§ DATA SECTION:
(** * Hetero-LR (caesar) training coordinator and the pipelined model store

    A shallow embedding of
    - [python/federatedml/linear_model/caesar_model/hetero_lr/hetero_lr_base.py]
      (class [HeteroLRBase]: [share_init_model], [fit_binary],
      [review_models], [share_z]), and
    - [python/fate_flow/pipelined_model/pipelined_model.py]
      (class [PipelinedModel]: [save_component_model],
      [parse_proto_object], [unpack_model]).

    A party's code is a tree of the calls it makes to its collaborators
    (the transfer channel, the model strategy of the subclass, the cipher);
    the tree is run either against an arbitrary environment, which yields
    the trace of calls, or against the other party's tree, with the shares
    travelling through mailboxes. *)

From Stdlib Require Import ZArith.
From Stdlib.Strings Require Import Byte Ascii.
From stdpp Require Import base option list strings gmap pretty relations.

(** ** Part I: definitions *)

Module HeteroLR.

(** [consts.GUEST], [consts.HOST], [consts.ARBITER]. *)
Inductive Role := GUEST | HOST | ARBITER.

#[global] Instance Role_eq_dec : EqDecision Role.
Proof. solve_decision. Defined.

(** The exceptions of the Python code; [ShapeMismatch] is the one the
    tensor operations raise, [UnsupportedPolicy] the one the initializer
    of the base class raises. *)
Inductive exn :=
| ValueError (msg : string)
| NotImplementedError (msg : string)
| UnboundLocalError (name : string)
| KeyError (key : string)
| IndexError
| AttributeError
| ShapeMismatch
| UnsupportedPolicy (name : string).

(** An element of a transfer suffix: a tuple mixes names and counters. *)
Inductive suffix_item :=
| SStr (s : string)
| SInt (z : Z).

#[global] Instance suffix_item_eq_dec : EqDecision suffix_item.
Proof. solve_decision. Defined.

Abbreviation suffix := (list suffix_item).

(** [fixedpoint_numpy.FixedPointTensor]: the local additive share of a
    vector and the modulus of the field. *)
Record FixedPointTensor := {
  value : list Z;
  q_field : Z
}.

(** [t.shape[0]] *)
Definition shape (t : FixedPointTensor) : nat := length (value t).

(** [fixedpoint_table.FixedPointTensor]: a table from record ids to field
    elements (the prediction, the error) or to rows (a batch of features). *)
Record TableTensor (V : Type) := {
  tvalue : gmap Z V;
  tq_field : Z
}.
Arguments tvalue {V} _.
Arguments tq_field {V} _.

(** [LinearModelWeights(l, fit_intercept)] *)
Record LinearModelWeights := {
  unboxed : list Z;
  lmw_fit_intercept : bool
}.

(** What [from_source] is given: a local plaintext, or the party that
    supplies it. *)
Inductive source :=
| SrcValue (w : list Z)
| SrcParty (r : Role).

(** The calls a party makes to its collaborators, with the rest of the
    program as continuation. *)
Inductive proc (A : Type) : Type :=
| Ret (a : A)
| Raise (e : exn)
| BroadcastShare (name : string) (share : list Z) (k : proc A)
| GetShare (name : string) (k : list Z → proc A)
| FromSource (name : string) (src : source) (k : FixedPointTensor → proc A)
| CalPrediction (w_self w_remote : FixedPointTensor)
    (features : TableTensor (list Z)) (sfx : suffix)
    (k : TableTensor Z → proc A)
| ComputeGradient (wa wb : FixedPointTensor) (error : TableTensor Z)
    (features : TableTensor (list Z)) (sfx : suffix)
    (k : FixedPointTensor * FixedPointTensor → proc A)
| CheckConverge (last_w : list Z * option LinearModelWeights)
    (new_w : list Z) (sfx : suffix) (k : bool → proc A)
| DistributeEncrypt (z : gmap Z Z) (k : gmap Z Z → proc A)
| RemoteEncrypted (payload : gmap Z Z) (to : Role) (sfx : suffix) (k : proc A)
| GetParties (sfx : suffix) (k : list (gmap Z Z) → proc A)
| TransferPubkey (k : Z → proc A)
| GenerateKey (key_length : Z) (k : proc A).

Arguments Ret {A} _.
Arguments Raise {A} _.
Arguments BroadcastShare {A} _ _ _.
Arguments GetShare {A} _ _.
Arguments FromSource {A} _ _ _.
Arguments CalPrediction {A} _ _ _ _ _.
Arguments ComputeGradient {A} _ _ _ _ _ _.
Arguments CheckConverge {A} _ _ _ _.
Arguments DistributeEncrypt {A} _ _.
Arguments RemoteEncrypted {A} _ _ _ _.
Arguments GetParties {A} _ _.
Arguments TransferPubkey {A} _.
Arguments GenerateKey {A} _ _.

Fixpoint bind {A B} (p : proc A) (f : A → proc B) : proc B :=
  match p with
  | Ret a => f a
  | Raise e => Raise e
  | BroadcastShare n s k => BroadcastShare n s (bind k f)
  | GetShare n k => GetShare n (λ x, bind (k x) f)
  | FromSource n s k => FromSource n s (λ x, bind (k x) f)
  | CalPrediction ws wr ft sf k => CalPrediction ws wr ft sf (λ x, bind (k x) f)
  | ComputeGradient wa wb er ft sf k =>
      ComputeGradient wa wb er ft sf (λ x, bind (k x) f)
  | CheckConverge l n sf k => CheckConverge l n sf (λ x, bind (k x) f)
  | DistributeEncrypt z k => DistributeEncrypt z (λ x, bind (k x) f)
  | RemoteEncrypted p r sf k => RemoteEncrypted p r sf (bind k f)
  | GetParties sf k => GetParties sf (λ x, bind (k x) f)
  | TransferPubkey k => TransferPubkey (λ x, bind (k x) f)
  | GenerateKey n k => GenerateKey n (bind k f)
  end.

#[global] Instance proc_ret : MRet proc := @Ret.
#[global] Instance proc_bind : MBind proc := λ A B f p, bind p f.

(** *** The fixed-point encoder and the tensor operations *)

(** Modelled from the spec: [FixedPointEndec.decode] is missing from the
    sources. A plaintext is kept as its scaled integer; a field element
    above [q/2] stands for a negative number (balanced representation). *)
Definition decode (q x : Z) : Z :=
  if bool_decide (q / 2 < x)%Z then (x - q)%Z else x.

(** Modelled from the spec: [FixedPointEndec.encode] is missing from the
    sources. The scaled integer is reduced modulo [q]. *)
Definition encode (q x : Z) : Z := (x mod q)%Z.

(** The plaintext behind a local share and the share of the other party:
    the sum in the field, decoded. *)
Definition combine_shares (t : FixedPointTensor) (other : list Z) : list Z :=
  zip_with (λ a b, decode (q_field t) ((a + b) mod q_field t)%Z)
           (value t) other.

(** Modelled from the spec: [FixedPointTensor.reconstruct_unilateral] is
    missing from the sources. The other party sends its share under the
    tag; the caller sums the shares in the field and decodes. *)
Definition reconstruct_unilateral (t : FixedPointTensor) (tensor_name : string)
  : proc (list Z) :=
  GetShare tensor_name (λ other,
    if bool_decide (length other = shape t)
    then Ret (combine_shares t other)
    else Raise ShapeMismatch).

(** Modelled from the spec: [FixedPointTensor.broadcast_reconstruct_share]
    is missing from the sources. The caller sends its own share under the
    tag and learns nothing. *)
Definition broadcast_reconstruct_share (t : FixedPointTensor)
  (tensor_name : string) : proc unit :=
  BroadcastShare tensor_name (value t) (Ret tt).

---

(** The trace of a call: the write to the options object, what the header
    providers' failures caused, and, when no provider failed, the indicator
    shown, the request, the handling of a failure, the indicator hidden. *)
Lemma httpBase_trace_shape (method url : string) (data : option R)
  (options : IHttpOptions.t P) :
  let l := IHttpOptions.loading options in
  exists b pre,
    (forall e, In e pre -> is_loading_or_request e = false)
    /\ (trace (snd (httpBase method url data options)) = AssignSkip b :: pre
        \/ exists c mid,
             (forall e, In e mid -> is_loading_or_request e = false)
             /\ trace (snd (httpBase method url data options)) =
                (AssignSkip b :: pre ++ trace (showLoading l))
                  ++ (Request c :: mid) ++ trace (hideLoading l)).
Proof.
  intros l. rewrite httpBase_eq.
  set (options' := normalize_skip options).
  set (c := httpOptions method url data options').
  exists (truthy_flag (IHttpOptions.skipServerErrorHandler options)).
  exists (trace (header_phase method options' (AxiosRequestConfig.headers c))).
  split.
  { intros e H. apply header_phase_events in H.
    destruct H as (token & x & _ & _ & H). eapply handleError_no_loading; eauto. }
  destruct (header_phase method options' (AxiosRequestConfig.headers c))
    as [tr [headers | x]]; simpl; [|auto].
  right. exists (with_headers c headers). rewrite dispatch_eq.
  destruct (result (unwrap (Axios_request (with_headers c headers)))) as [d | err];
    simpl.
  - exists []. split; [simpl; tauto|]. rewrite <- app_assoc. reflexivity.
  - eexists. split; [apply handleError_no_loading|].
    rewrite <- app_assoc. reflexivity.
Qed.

§ TASK STATEMENT: In the data above, find the line that contains "(the transfer channel, the" and the line that contains "From Stdlib Require Import ZArith.". Repeat exactly those lines and every line between them, and only those.

§ REPLY:
    (the transfer channel, the model strategy of the subclass, the cipher);
    the tree is run either against an arbitrary environment, which yields
    the trace of calls, or against the other party's tree, with the shares
    travelling through mailboxes. *)

From Stdlib Require Import ZArith.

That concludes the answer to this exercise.